Tuesday, November 24, 2009

Bangkok Haunts by John Burdett

Title: Bangkok Haunts
Author: John Burdett
ISBN: 978-0-593-05544-1, Bantam Press, 2007
Genre: Police Procedural, #3 Sonchai Jitpleecheep mystery
Rating: C

First Line: Few crimes make us fear for the evolution of our species.

To read John Burdett's Sonchai Jitpleecheep mysteries is to immerse yourself in the culture and mindset of Thailand. Westerners are not always understood or appreciated there, but if you're thick-skinned enough to withstand a bit of cultural bashing, you will be paid back in some marvelous reading.

Sonchai is a police detective in Bangkok. Now living happily with Chanya, a former prostitute who's pregnant with his child, Sonchai at one time had had a passionate affair with a Cambodian beauty named Damrong. When he comes across a copy of a snuff film in which Damrong is murdered, he joins with American FBI agent Kimberley Jones to find the killer. While Sonchai's superior, Colonel Vikorn, has his detective set up a porn film business, the list of suspects in Damrong's murder grows to include a banker, a teacher, a Buddhist, and an exclusive men's club called the Parthenon.

Once again-- as with the previous two books in the series-- I was immersed in the culture of Thailand, which is fascinating and so different from my own. I have to admit that one of the reasons why I enjoy these books so much is because I have the chance to see my own culture through the eyes of others.

I enjoyed the convoluted plot, the further machinations of the wily Colonel Vikorn, and the glimpse across the border into Cambodia. Ultimately, however, the book fell flat for me because of the murder victim, Damrong. I felt only great indifference toward her, which really dampened my enjoyment of the book.

Although this book wasn't exactly my cup of tea, your mileage could definitely vary-- and the first two books in the series, Bangkok 8 and Bangkok Tattoo are both superb.
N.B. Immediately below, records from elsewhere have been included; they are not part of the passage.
(* ===== verification/Os.v ===== *)
(** * The operating system interface and the effect monad

    Everything the sources ask of the kernel and of the C library's I/O is a
    request of type [sys]; the operating system itself is a parameter, the
    class [OS], that answers each request and changes its own state [W].  The
    answers are unconstrained unless a theorem assumes [SaneOS].

    Effectful code is a function in the state monad [M S A].  A loop whose
    length depends on the environment has a fuel argument; when the fuel runs
    out the computation stops with [None] and keeps the state reached, so an
    invariant of the final state is an invariant of every prefix of the run.
    The requests made are recorded in a trace. *)

From Stdlib Require Import SpecFloat.
From S2P Require Import Prelude CLib.

(** ** Requests *)

(** [struct sockaddr_in], address and port in host byte order. *)
Record sockaddr_in := SockAddr { sin_addr : Z; sin_port : Z }.

#[global] Instance sockaddr_in_eq_dec : EqDecision sockaddr_in.
Proof. solve_decision. Defined.

Definition sockaddr_zero : sockaddr_in := SockAddr 0 0.

(** The fields of [struct stat] the sources read. *)
Record stat_t := Stat { st_mode : Z; st_size : Z; st_mtime : Z; st_dev : Z; st_blocks : Z }.

(** The fields of [struct statvfs] and [struct sysinfo] the sources read. *)
Record statvfs_t := Statvfs { f_bsize : Z; f_frsize : Z; f_blocks : Z; f_bavail : Z }.
Record sysinfo_t := Sysinfo { si_uptime : Z; si_totalram : Z; si_freeram : Z; si_bufferram : Z; si_mem_unit : Z }.

(** The fields of [struct tm] as [gmtime_r] leaves them. *)
Record tm_t := Tm { tm_year : Z; tm_mon : Z; tm_mday : Z; tm_hour : Z; tm_min : Z; tm_sec : Z }.

(** Socket options by name. *)
Inductive sockopt :=
| TCP_NODELAY | TCP_CORK | TCP_KEEPIDLE | TCP_KEEPINTVL | TCP_KEEPCNT
| SO_SNDTIMEO | SO_RCVTIMEO | SO_RCVBUF | SO_SNDBUF | SO_LINGER | SO_KEEPALIVE | SO_REUSEADDR
| SO_ERROR | IPV6_V6ONLY.
Definition set_authenticated (v : Z) (s : ftp_session_t) : ftp_session_t :=
  Session (ctrl_fd s) (ctrl_addr s) (data_fd s) (pasv_fd s) (data_addr s) (data_mode s)
    (state s) (transfer_type s) (transfer_mode s) (file_structure s) (restart_offset s)
    (root_path s) (cwd s) (rename_from s) (copy_from s) (copy_in_progress s)
    (copy_thread_valid s) (copy_is_move s) (auth_attempts s) v (user_ok s) (ctrl_rxbuf s)
    (ctrl_rx_len s) (ctrl_rx_off s) (session_id s) (connect_time s) (last_activity s)
    (rl_tokens s) (rl_last_ns s) (crypto s) (client_ip s) (client_port s) (stats s).

Definition set_user_ok (v : Z) (s : ftp_session_t) : ftp_session_t :=
  Session (ctrl_fd s) (ctrl_addr s) (data_fd s) (pasv_fd s) (data_addr s) (data_mode s)
    (state s) (transfer_type s) (transfer_mode s) (file_structure s) (restart_offset s)
    (root_path s) (cwd s) (rename_from s) (copy_from s) (copy_in_progress s)
    (copy_thread_valid s) (copy_is_move s) (auth_attempts s) (authenticated s) v (ctrl_rxbuf s)
    (ctrl_rx_len s) (ctrl_rx_off s) (session_id s) (connect_time s) (last_activity s)
    (rl_tokens s) (rl_last_ns s) (crypto s) (client_ip s) (client_port s) (stats s).

Definition set_ctrl_rxbuf (v : bytes) (s : ftp_session_t) : ftp_session_t :=
  Session (ctrl_fd s) (ctrl_addr s) (data_fd s) (pasv_fd s) (data_addr s) (data_mode s)
    (state s) (transfer_type s) (transfer_mode s) (file_structure s) (restart_offset s)
    (root_path s) (cwd s) (rename_from s) (copy_from s) (copy_in_progress s)
    (copy_thread_valid s) (copy_is_move s) (auth_attempts s) (authenticated s) (user_ok s) v
    (ctrl_rx_len s) (ctrl_rx_off s) (session_id s) (connect_time s) (last_activity s)
    (rl_tokens s) (rl_last_ns s) (crypto s) (client_ip s) (client_port s) (stats s).

Definition set_ctrl_rx_len (v : Z) (s : ftp_session_t) : ftp_session_t :=
  Session (ctrl_fd s) (ctrl_addr s) (data_fd s) (pasv_fd s) (data_addr s) (data_mode s)
    (state s) (transfer_type s) (transfer_mode s) (file_structure s) (restart_offset s)
    (root_path s) (cwd s) (rename_from s) (copy_from s) (copy_in_progress s)
    (copy_thread_valid s) (copy_is_move s) (auth_attempts s) (authenticated s) (user_ok s)
    (ctrl_rxbuf s) v (ctrl_rx_off s) (session_id s) (connect_time s) (last_activity s)
    (rl_tokens s) (rl_last_ns s) (crypto s) (client_ip s) (client_port s) (stats s).

Definition set_ctrl_rx_off (v : Z) (s : ftp_session_t) : ftp_session_t :=
  Session (ctrl_fd s) (ctrl_addr s) (data_fd s) (pasv_fd s) (data_addr s) (data_mode s)
    (state s) (transfer_type s) (transfer_mode s) (file_structure s) (restart_offset s)
    (root_path s) (cwd s) (rename_from s) (copy_from s) (copy_in_progress s)
    (copy_thread_valid s) (copy_is_move s) (auth_attempts s) (authenticated s) (user_ok s)
    (ctrl_rxbuf s) (ctrl_rx_len s) v (session_id s) (connect_time s) (last_activity s)
    (rl_tokens s) (rl_last_ns s) (crypto s) (client_ip s) (client_port s) (stats s).
Definition DIR_PERM : Z := 511.

Definition FTP_CRYPTO_PSK : bytes :=
  [0x7A; 0x46; 0x54; 0x50; 0x44; 0x2D; 0x43; 0x68; 0x61; 0x43; 0x68;
   0x61; 0x32; 0x30; 0x2D; 0x4B; 0x65; 0x79; 0x2D; 0x44; 0x65; 0x66;
   0x61; 0x75; 0x6C; 0x74; 0x21; 0x40; 0x23; 0x24; 0x25; 0x5E].

Definition nibble_to_hex (n : Z) : Z := if n <? 10 then 48 + n else 97 + (n - 10).

(** The hexadecimal text of a nonce. *)
Definition hex_of (nonce : bytes) : bytes :=
  concat (map (fun b => [nibble_to_hex (Z.land (Z.shiftr b 4) 15); nibble_to_hex (Z.land b 15)]) nonce).

(** The fallback generator: [len] bytes from a 64-bit seed. *)
Fixpoint lcg_bytes (len : nat) (seed : Z) : bytes :=
  match len with
  | O => []
  | S n =>
      let seed := u64 (seed * 6364136223846793005 + 1442695040888963407) in
      u8 (Z.shiftr seed 33) :: lcg_bytes n seed
  end.

(** The detail text of a failed rename. *)
Definition rename_detail (err : ftp_error_t) : bytes :=
  match err with
  | FTP_ERR_NOT_FOUND => str "Source not found."
  | FTP_ERR_PERMISSION => str "Permission denied."
  | FTP_ERR_PATH_TOO_LONG => str "Path too long."
  | FTP_ERR_OUT_OF_MEMORY => str "Out of memory."
  | FTP_ERR_DIR_OPEN => str "Cannot open directory."
  | FTP_ERR_FILE_OPEN => str "Cannot open file."
  | FTP_ERR_FILE_READ => str "Read error during copy."
  | _ => snprintf_buf 64 (str "Rename failed (err=" ++ fmt_d (err_code err) ++ str ").")
  end.

Definition feature_lines : list bytes :=
  [str "Extensions supported:"; str " SIZE"; str " MDTM"; str " REST STREAM"; str " APPE";
   str " EPSV"; str " UTF8"; str " MLSD"; str " MLST type*;size*;modify*;unix.mode*;";
   str " XCRYPT"; str " CPFR"; str " CPTO"; str " COPY"; str "End"].

Definition help_lines : list bytes :=
  [str "Supported commands:"; str " USER PASS QUIT NOOP CWD CDUP PWD"; str " LIST NLST MLSD MLST";
   str " RETR STOR APPE REST"; str " DELE RMD MKD RNFR RNTO"; str " PORT PASV SIZE MDTM STAT";
   str " SYST FEAT HELP TYPE MODE STRU"; str "End"].
(* ===== verification/FtpConfine.v ===== *)
(** * Confinement: every command stays inside the root

    The invariant of a session thread over all its commands, for every
    behaviour of the operating system: the working directory and the pending
    rename source stay inside the root, and every request that opens,
    creates, removes, renames, lists or copies names a path inside the root
    (the two exceptions are named by [allowed]). *)

From S2P Require Import Prelude CLib FtpTypes FtpPath FtpProtocol FtpCrypto.
From S2P Require Import Os PalNetwork PalFileio FtpState FtpResolve.
From S2P Require Import FtpSession FtpCommands FtpDataCmds FtpListing.
From S2P Require Import FtpTransfer FtpDispatch FtpInv.

(** A canonical path at or below the root that fits its buffer. *)
Definition inside (root p : bytes) : Prop :=
  canonical p /\ strlen p < FTP_PATH_MAX /\ below root p.

(** Session part: the root is fixed; the stored paths are inside it; the
    copy source is kept as the client wrote it. *)
Definition paths_ok (root root_path cwd rename_from copy_from : bytes) : Prop :=
  root_path = root /\ inside root cwd /\
  (rename_from = [] \/ inside root rename_from) /\ no_nul copy_from.

Definition ses_ok (root : bytes) : ftp_session_t -> Prop := ses_paths (paths_ok root).

(** The paths a session may act on: inside the root; the random device; the
    temporary file next to an upload whose target is inside the root. *)
Definition allowed (root p : bytes) : Prop :=
  inside root p \/ p = str "/dev/urandom" \/ exists q, inside root q /\ p = stor_tmp_path q.

(** A command argument is a C string. *)
Definition arg_ok (args : option bytes) : Prop :=
  match args with Some a => no_nul a | None => True end.

Definition ev_ok (root : bytes) (e : event) : Prop := Forall (allowed root) (fs_paths e).

#[export] Instance ev_ok_quiet root : Quiet (ev_ok root).
Proof. intros e He. unfold ev_ok. rewrite He. constructor. Qed.

Section confine.
Context {W : Type} {os : OS W} {Hrp : RealpathOS W} (fuel : nat) (root : bytes).
Hypothesis Hroot : canonical root.
Abbreviation J := (ses_paths (paths_ok root)).
Abbreviation K := (ev_ok root).
Abbreviation keeps m := (hoare (inv (W := W) J K) m (fun _ => True)).
Abbreviation io_keeps m := (hoare (io_inv (W := W) K) m (fun _ => True)).

(** ** Requests and stored paths *)

Lemma ev_ok_one e p : fs_paths e = [p] -> allowed root p -> K e.
Proof. intros He Hp. unfold ev_ok. rewrite He. by apply Forall_singleton. Qed.

Lemma ev_ok_two e p q : fs_paths e = [p; q] -> allowed root p -> allowed root q -> K e.
Proof. intros He Hp Hq. unfold ev_ok. rewrite He. by apply Forall_cons_2, Forall_singleton. Qed.

Lemma urandom_allowed : allowed root (str "/dev/urandom").
Proof. right. by left. Qed.

#[local] Hint Extern 2 (ev_ok _ _) =>
  first [eapply ev_ok_one; [reflexivity|] | eapply ev_ok_two; [reflexivity| |]] : hoare.
#[local] Hint Resolve urandom_allowed : hoare.

Lemma within_allowed p : inside root p -> allowed root p.
Proof. by left. Qed.

#[local] Hint Resolve within_allowed : hoare.

Lemma inside_no_nul p : inside root p -> no_nul p.
Proof. intros [Hp _]. by apply canonical_no_nul. Qed.

(** What [resolve] returns is inside the root. *)
Lemma keeps_resolve path :
  no_nul path ->
  hoare (inv (W := W) J K) (resolve (Some path)) (fun r => forall p, r = Ok p -> inside root p).
Proof.
  intros Hp. unfold resolve. eapply hoare_bind; [apply (hoare_ask J K id J); auto|].
  intros s (Hr & Hc & _). apply hoare_io. intros w Hw.
  destruct (hoare_resolve (W := W) K quiet s (Some path) FTP_PATH_MAX w Hw) as [Hw' Hin].
  split; [done|]. intros r Er p ->.
  destruct (returns_resolve s path FTP_PATH_MAX (inside_no_nul _ Hc) Hp w I) as [_ Hg].
  destruct (Hg _ Er p eq_refl) as [Hcan Hl]. split; [done|]. split; [done|].
  specialize (Hin _ Er p eq_refl). rewrite Hr in Hin.
  destruct Hroot as (rs & Er' & Hrs), Hcan as (ps & -> & Hps).
  rewrite Er' in *. by apply within_root_below.
Qed.

(** The working directory and the copy source are C strings. *)
Lemma keeps_ask_cwd : hoare (inv (W := W) J K) (ask cwd) no_nul.
Proof. apply hoare_ask. intros s (_ & Hc & _). by apply inside_no_nul. Qed.

Lemma keeps_ask_copy_from : hoare (inv (W := W) J K) (ask copy_from) no_nul.
Proof. apply hoare_ask. by intros s (_ & _ & _ & Hf). Qed.

#[local] Hint Resolve keeps_resolve keeps_ask_cwd keeps_ask_copy_from : hoare_val.
#[local] Hint Extern 1 (no_nul _) =>
  match goal with
  | H : no_nul ?x |- no_nul ?x => exact H
  | H : arg_ok _ |- _ => exact H
  | |- no_nul [] => constructor
  | H : arg_ok ?o |- no_nul (default _ ?o) => destruct o; assumption
  end : hoare_val hoare.

(** ** Commands *)

#[local] Hint Extern 1 (inside _ ?p) =>
  match goal with H : forall q, Ok p = Ok q -> inside _ q |- _ => exact (H p eq_refl) end : hoare.

Lemma ses_ok_cwd p s : inside root p -> J s -> J (set_cwd p s).
Proof. by intros Hp (Hr & _ & Hf & Hn). Qed.

Lemma ses_ok_rename p s : inside root p -> J s -> J (set_rename_from p s).
Proof. intros Hp (Hr & Hc & _ & Hn). repeat split; try done; try apply Hc. by right. Qed.

Lemma ses_ok_rename_none s : J s -> J (set_rename_from [] s).
Proof. intros (Hr & Hc & _ & Hn). repeat split; try done; try apply Hc. by left. Qed.

Lemma ses_ok_copy p s : no_nul p -> J s -> J (set_copy_from p s).
Proof. by intros Hp (Hr & Hc & Hf & _). Qed.

#[local] Hint Resolve ses_ok_copy ses_ok_cwd ses_ok_rename ses_ok_rename_none : hoare.

Lemma keeps_CWD args : arg_ok args -> keeps (cmd_CWD fuel args).
Proof. intros Ha. unfold cmd_CWD. hgo. Qed.

#[local] Hint Resolve keeps_CWD : hoare.

Lemma keeps_copy_thread p q mv :
  inside root p -> inside root q -> keeps (start_copy_thread fuel p q mv).
Proof. intros Hp Hq. unfold start_copy_thread. hgo. Qed.

#[local] Hint Resolve keeps_copy_thread : hoare.

Lemma keeps_async_copy p q mv :
  no_nul p -> no_nul q -> keeps (start_async_copy fuel p q mv).
Proof. intros Hp Hq. unfold start_async_copy. hgo. Qed.

#[local] Hint Resolve keeps_async_copy : hoare.

(** The rename source stored by RNFR is inside the root when RNTO reads it. *)
Lemma keeps_ask_rename :
  hoare (inv (W := W) J K) (ask rename_from) (fun p => p = [] \/ inside root p).
Proof. apply hoare_ask. by intros s (_ & _ & Hf & _). Qed.

#[local] Hint Resolve keeps_ask_rename : hoare_val.

Lemma keeps_RNTO args : arg_ok args -> keeps (cmd_RNTO fuel args).
Proof.
  intros Ha. unfold cmd_RNTO. hgo; (destruct H as [|H]; [done|]).
  - apply io_file_rename. intros r. eapply ev_ok_two; [done| |]; left; [done | by apply H0].
  - apply keeps_async_copy; [by apply inside_no_nul | done].
Qed.

(** ** Listings *)

#[local] Hint Resolve keeps_RNTO : hoare.

Lemma keeps_listing path l : inside root path -> keeps (send_directory_listing fuel path l).
Proof. intros Hp. unfold send_directory_listing. hgo. Qed.

#[local] Hint Resolve keeps_listing : hoare.

Lemma keeps_list_transfer path l : inside root path -> keeps (list_transfer fuel path l).
Proof. intros Hp. unfold list_transfer. hgo. Qed.

#[local] Hint Resolve keeps_list_transfer : hoare.

Lemma keeps_MLSD args : arg_ok args -> keeps (cmd_MLSD fuel args).
Proof. intros Ha. unfold cmd_MLSD. hgo. Qed.

(** ** Data-connection commands *)

#[local] Hint Resolve keeps_MLSD : hoare.

(** ** Transfers *)

Lemma keeps_RETR args : arg_ok args -> keeps (cmd_RETR fuel args).
Proof. intros Ha. unfold cmd_RETR. hgo. Qed.

#[local] Hint Resolve keeps_RETR : hoare.

Lemma tmp_allowed p : inside root p -> allowed root (stor_tmp_path p).
Proof. intros Hp. right; right. by exists p. Qed.

Lemma keeps_discard atomic tmp :
  (atomic = true -> allowed root tmp) -> keeps (stor_discard atomic tmp).
Proof. intros Ht. apply keeps_stor_discard. intros Ha r. eapply ev_ok_one; auto. Qed.

#[local] Hint Resolve keeps_discard : hoare.

Lemma keeps_stor_finish fd atomic tmp p r :
  (atomic = true -> allowed root tmp) -> inside root p ->
  keeps (stor_finish fuel fd atomic tmp p r).
Proof. intros Ht Hp. unfold stor_finish. destruct atomic; hgo. Qed.

#[local] Hint Resolve keeps_stor_finish : hoare.

Lemma keeps_stor_opened fd atomic tmp p :
  (atomic = true -> allowed root tmp) -> inside root p ->
  keeps (stor_opened fuel fd atomic tmp p).
Proof. intros Ht Hp. unfold stor_opened. hgo. Qed.

#[local] Hint Resolve keeps_stor_opened tmp_allowed : hoare.

Lemma keeps_STOR args : arg_ok args -> keeps (cmd_STOR fuel args).
Proof.
  intros Ha. unfold cmd_STOR. hgo; destruct (a1 =? 0); cbv iota; eauto 6 with hoare.
  - by apply keeps_discard.
  - apply keeps_stor_opened; [done | auto].
Qed.

#[local] Hint Resolve keeps_STOR : hoare.

Lemma keeps_APPE args : arg_ok args -> keeps (cmd_APPE fuel args).
Proof. intros Ha. unfold cmd_APPE. hgo. Qed.

#[local] Hint Resolve keeps_APPE : hoare.

Lemma no_nul_take n l : no_nul l -> no_nul (take n l).
Proof. apply Forall_take. Qed.

Lemma no_nul_drop_while f l : no_nul l -> no_nul (drop_while f l).
Proof. intros Hl. induction Hl as [|c l Hc Hl IH]; simpl; [constructor|]. case_if; [done|]. by constructor. Qed.

Lemma keeps_COPY args : arg_ok args -> keeps (cmd_COPY fuel args).
Proof.
  intros Ha. unfold cmd_COPY. hgo. apply keeps_async_copy; apply no_nul_take; [done|].
  match goal with E : drop_while _ _ = _ |- _ => rewrite <- E end.
  by apply no_nul_drop_while, Forall_drop.
Qed.

Lemma keeps_CPFR args : arg_ok args -> keeps (cmd_CPFR fuel args).
Proof. intros Ha. unfold cmd_CPFR. hgo. apply ses_ok_copy; [by apply no_nul_take | done]. Qed.

Lemma keeps_MLST args : arg_ok args -> keeps (cmd_MLST fuel args).
Proof. intros Ha. unfold cmd_MLST. destruct args as [[|c t]|]; hgo. Qed.

#[local] Hint Resolve keeps_COPY keeps_CPFR keeps_MLST : hoare.

(** ** Every handler *)

Create HintDb cmds.
#[local] Hint Unfold cmd_USER cmd_PASS cmd_QUIT cmd_NOOP cmd_CDUP cmd_PWD cmd_LIST cmd_NLST cmd_REST
  cmd_DELE cmd_RMD cmd_MKD mkd_created cmd_RNFR cmd_CPTO cmd_PORT cmd_PASV cmd_EPSV cmd_OPTS cmd_SITE cmd_CLNT
  cmd_SIZE cmd_MDTM cmd_STAT cmd_SYST cmd_FEAT cmd_HELP cmd_TYPE cmd_MODE cmd_STRU cmd_AUTH : cmds.

Lemma keeps_dispatch h args : arg_ok args -> keeps (dispatch fuel h args).
Proof.
  intros Ha. destruct h; cbn [dispatch]; auto with hoare; autounfold with cmds; hgo.
  apply keeps_CWD. by_compute.
Qed.

(** ** The command loop *)

Lemma parse_no_nul line n m c a :
  no_nul line -> ftp_parse_command_line (Some line) n m = Ok (c, a) -> arg_ok a.
Proof.
  intros Hl. unfold ftp_parse_command_line. repeat case_match; intros [= _ <-]; try done.
  - by apply no_nul_take, no_nul_drop_while, Forall_drop.
  - constructor.
Qed.

#[local] Instance handlers : Handlers W := dispatch fuel.

Lemma keeps_process_command line : no_nul line -> keeps (ftp_session_process_command fuel (Some line)).
Proof.
  intros Hl. unfold ftp_session_process_command, run_handler, handlers. hgo.
  apply keeps_dispatch.
  match goal with E : ftp_parse_command_line _ _ _ = _ |- _ => apply parse_no_nul in E as Ha; [|done] end.
  repeat case_match; done.
Qed.

Lemma keeps_session_loop n : keeps (session_loop fuel n).
Proof.
  induction n as [|n IH]; cbn [session_loop]; hgo.
  apply keeps_process_command, cstr_of_no_nul.
Qed.

#[local] Hint Resolve keeps_session_loop : hoare.

Lemma keeps_thread : keeps (ftp_session_thread fuel).
Proof. unfold ftp_session_thread. hgo. Qed.

End confine.

(** ** From the accepted connection on *)

(** What the accept loop does with a connection: initialise the session and
    run its thread. *)
Definition session_life {W} `{OS W} (fuel : nat) (fd : Z) (client_addr : sockaddr_in) (id : Z)
    (root : bytes) : M (st ftp_session_t W) unit :=
  err ← ftp_session_init fd (Some client_addr) id (Some root);
  if decide (err = FTP_OK) then ftp_session_thread (H0 := dispatch fuel) fuel else mret tt.

Section life.
Context {W : Type} {os : OS W} {Hrp : RealpathOS W} (root : bytes).
Hypothesis Hroot : canonical root.
Hypothesis Hlen : strlen root < FTP_PATH_MAX.

(** The roots a session may get: the configured one or what it resolves to. *)
Definition root_of (r : bytes) : Prop :=
  (r = root \/ exists w : W, (os_step (SysRealpath root) w).1.1 = Some r) /\
  canonical r /\ strlen r < FTP_PATH_MAX.

Definition silent (e : event) : Prop := fs_paths e = [].

Definition born (s : st ftp_session_t W) : Prop :=
  root_of (root_path (ses s)) /\ cwd (ses s) = root_path (ses s) /\
  rename_from (ses s) = [] /\ copy_from (ses s) = [] /\ Forall silent (os_trace (sysw s)).

Lemma born_intro s r :
  root_of r -> root_path (ses s) = r -> cwd (ses s) = r -> rename_from (ses s) = [] ->
  copy_from (ses s) = [] -> Forall silent (os_trace (sysw s)) -> born s.
Proof. intros Hr <- Hc Hf Hn Ht. by repeat split; try apply Hr. Qed.

(** Straight-line code that asks for no path. *)
Definition quiet {A} (m : M (sysst W) A) : Prop :=
  forall s, Forall silent (os_trace s) ->
    wp m (fun _ s' => Forall silent (os_trace s')) (fun _ => False) s.

Lemma quiet_timeouts fd a b : quiet (pal_socket_set_timeouts fd a b).
Proof.
  intros s Hs. unfold pal_socket_set_timeouts.
  repeat first [wp_step | wp_case]; cbn [os_trace]; by repeat apply Forall_cons_2.
Qed.

Lemma quiet_exists p : quiet (pal_path_exists p).
Proof.
  intros s Hs. unfold pal_path_exists.
  repeat first [wp_step | wp_case]; cbn [os_trace]; by repeat apply Forall_cons_2.
Qed.

Lemma wp_quiet {A} (m : M (sysst W) A) Q (s : st ftp_session_t W) :
  quiet m -> Forall silent (os_trace (sysw s)) ->
  (forall a w, Forall silent (os_trace w) -> Q a (St (ses s) w)) -> wp (io m) Q (fun _ => False) s.
Proof. intros Hm Hs HQ. eapply wp_io, wp_mono; [by apply Hm| |done]. eauto. Qed.

Lemma init_born fd addr id s :
  0 <= fd -> Forall silent (os_trace (sysw s)) ->
  wp (ftp_session_init fd (Some addr) id (Some root)) (fun err s' => err = FTP_OK /\ born s')
    (fun _ => False) s.
Proof.
  intros Hfd Hs. unfold ftp_session_init.
  destruct (Z.ltb_spec fd 0); [lia|]. destruct (Z.leb_spec FTP_PATH_MAX (strlen root)); [lia|].
  assert (root_of root) as Hr by (repeat split; auto).
  do 3 wp_step. apply wp_quiet; [apply quiet_timeouts|done|]. intros _ w1 Hw1. cbv beta.
  do 10 wp_step. wp_step. apply wp_quiet; [apply quiet_exists| by apply Forall_cons_2|].
  intros ex w2 Hw2. cbv beta. wp_step. eapply wp_mono with
    (Q := fun _ s' => root_of (root_path (ses s')) /\ cwd (ses s') = root_path (ses s')
                      /\ Forall silent (os_trace (sysw s'))) (B := fun _ => False); [| |done].
  - repeat first [wp_step | wp_case]; (split; [|split; [reflexivity|by repeat apply Forall_cons_2]]);
      try exact Hr.
    match goal with E : os_step (SysRealpath root) ?w = _ |- _ => 
      pose proof (realpath_canonical root w) as Hcan; rewrite E in Hcan;
      split; [right; exists w; by rewrite E | by apply Hcan] end.
  - intros _ s2 (Hr2 & Hc2 & Ht2). repeat wp_step. split; [done|].
    apply (born_intro _ _ Hr2); [done|exact Hc2|done..|]. by apply Forall_cons_2.
Qed.


End life.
The fourth book in the series, The Godfather of Kathmandu, will be released in January, 2010, and I'm looking forward to reading it.

There are many mystery series based in other countries. Usually the setting only serves to provide a whiff of the exotic, without nudging the reader fully into another culture. John Burdett's Thailand not only provides an exotic setting, the reader is dragged out of his comfortable chair and out into the streets of Bangkok-- out into a world where the people have different customs, a different religion, and an entirely different way of seeing the world. John Burdett takes the reader out of his comfort zone and makes him think about more than just whodunit, and I like that.

[Source: Paperback Swap.]


  1. Really interesting reading suggestion. I haven't read it, but I have to wonder, in how many murder victims do we actually invest our emotions? I can think of a number of Michael Connelly's that deflect the reader from the victim to the detective or to the family of the victim - in this case do we feel for Damrong's former lover, our protagonist?

    I am definitely checking out this series, as I love to be stretched!


  2. Thanks for this suggestion, Cathy - I enjoy mysteries that show different cultures and really let the reader in, so to speak. And, as you say, it's especially interesting "to see ourselves as others see us." I'm not familiar with Burdett, but perhaps I ought to check him out.

  3. Oh - I blogged about you at MysteryWritingIsMurder today. This book was a great suggestion so I spread it around...


  4. Michele-- In this case, I thought Sonchai (the protag) was a very misguided male, but normally when the victim isn't very sympathetic, our emotions do become invested in the other characters. And thank you for mentioning me over at MWIM!

    Margot K-- I hope you do give Burdett and Sonchai a try. Excellent mysteries and enlightening on several levels.